Task requirements: A complete answer lists every line of the entries below where the string "intros" appears.
-------- Task material --------
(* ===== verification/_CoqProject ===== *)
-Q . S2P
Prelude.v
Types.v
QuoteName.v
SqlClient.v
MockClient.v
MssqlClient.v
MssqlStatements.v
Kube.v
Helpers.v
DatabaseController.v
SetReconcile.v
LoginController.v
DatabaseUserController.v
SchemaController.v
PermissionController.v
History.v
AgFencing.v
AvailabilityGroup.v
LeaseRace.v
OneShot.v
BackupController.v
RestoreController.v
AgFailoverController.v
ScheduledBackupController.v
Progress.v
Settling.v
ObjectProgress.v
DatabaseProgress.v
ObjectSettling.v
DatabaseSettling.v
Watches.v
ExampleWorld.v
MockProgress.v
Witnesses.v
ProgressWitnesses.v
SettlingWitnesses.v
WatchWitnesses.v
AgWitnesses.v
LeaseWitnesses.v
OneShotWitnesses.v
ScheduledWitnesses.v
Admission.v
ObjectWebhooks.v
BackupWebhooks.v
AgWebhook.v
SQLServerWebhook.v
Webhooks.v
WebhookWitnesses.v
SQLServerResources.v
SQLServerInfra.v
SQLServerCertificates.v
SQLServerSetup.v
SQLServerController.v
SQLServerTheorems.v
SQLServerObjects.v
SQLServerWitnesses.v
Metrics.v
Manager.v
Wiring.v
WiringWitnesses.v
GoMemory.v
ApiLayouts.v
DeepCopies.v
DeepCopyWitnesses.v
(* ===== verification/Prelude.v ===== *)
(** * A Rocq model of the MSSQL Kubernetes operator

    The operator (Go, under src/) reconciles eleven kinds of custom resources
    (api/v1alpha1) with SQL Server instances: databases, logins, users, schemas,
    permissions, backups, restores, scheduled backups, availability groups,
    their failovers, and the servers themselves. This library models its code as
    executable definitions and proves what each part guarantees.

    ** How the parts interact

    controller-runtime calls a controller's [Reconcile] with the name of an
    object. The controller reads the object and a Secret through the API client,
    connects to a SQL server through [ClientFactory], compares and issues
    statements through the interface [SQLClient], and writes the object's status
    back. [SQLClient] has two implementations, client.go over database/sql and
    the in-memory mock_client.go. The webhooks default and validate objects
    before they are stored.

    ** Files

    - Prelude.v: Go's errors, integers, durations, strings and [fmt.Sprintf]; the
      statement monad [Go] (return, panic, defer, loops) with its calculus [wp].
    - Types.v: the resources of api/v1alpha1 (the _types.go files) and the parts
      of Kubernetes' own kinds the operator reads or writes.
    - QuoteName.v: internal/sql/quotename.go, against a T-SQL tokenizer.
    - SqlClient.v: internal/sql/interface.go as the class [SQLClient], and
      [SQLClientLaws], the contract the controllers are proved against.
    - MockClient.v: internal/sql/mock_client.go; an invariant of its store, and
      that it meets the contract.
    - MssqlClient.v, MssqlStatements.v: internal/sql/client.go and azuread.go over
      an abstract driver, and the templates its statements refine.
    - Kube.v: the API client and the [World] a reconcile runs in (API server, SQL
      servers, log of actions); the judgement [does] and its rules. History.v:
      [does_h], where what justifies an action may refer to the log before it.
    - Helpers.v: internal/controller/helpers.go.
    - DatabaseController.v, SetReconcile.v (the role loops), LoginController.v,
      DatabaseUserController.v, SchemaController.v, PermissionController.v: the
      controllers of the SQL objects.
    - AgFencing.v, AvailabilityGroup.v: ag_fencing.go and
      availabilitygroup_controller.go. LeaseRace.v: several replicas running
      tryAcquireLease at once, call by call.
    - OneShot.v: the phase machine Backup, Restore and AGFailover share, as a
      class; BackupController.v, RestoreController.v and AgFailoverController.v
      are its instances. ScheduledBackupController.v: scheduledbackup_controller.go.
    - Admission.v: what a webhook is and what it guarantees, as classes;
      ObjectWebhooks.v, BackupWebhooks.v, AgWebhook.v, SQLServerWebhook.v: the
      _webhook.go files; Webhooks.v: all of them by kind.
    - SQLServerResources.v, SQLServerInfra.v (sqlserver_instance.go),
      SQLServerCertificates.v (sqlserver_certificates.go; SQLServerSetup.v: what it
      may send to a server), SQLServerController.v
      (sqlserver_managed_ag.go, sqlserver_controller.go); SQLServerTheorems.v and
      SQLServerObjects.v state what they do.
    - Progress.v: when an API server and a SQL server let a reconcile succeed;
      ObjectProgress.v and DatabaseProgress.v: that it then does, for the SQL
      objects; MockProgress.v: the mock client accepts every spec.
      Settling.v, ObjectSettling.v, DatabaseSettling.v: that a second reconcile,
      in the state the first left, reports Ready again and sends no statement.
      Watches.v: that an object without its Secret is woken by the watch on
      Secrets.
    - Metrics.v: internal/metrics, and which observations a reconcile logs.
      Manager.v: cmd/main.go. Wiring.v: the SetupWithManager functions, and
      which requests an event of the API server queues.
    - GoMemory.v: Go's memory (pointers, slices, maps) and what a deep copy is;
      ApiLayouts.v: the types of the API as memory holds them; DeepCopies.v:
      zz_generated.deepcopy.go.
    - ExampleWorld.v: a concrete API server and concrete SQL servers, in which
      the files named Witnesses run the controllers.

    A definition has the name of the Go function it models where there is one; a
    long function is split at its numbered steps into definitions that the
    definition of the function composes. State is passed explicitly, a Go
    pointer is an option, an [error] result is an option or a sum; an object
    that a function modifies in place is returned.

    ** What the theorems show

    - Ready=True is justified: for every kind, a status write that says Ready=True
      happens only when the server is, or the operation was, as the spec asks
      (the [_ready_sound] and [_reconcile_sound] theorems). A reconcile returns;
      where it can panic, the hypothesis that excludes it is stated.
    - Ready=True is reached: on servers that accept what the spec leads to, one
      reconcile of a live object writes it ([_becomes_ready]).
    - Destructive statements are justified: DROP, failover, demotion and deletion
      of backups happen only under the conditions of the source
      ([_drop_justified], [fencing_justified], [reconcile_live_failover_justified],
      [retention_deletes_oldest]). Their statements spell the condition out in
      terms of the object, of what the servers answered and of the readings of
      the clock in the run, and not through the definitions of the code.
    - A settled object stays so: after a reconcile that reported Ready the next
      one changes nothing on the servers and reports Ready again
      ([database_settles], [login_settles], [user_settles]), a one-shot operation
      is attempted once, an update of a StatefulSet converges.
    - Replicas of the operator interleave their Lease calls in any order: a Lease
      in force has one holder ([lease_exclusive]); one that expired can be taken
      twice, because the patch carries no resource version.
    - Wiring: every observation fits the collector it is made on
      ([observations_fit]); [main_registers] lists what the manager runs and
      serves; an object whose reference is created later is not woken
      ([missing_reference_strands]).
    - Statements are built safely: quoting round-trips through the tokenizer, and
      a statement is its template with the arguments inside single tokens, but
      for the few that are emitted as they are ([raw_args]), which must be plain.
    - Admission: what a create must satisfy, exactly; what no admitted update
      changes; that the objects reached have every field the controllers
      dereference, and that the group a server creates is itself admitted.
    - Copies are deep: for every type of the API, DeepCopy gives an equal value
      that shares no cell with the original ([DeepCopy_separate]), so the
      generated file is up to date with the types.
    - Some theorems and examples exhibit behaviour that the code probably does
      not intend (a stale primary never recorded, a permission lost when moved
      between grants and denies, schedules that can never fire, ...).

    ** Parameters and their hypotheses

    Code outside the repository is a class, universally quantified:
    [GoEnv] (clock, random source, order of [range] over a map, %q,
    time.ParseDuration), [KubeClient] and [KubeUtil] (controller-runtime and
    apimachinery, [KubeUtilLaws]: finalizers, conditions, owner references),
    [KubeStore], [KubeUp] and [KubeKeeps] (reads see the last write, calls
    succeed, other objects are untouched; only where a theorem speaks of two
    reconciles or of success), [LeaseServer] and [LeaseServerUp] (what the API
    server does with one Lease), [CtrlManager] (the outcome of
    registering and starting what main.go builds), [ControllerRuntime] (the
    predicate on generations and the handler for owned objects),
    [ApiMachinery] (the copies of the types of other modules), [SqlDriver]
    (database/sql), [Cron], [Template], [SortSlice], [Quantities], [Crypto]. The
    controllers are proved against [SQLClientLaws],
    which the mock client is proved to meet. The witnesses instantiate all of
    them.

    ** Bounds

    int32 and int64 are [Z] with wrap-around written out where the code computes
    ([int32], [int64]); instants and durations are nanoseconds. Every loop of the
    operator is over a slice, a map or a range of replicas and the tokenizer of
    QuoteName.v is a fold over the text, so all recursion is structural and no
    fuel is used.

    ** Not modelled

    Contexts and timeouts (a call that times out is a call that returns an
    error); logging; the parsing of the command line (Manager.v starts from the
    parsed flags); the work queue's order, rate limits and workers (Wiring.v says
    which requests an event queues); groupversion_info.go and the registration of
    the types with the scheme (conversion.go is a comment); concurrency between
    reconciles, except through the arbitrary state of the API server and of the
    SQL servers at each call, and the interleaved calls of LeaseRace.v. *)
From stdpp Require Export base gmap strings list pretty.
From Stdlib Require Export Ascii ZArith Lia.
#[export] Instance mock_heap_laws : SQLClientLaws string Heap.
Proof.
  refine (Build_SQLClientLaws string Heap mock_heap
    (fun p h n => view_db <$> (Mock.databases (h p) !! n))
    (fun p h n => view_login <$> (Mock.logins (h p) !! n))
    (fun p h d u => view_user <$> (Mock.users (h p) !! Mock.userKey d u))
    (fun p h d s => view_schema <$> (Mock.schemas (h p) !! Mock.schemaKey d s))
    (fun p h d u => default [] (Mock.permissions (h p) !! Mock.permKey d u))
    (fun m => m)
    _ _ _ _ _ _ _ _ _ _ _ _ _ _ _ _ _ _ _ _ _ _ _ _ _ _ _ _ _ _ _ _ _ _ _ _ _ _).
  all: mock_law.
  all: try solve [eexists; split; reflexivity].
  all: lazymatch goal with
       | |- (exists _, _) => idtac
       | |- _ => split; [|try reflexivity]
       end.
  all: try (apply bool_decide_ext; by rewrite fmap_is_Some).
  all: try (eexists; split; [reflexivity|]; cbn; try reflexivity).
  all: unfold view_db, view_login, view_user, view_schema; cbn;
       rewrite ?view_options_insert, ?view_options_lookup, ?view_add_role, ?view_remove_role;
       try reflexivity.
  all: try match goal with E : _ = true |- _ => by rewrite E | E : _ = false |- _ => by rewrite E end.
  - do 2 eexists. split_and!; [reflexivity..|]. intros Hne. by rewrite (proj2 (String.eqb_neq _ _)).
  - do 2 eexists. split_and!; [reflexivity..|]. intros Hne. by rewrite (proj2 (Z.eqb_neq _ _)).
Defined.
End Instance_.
--------
Solution for this problem:
  - do 2 eexists. split_and!; [reflexivity..|]. intros Hne. by rewrite (proj2 (String.eqb_neq _ _)).
  - do 2 eexists. split_and!; [reflexivity..|]. intros Hne. by rewrite (proj2 (Z.eqb_neq _ _)).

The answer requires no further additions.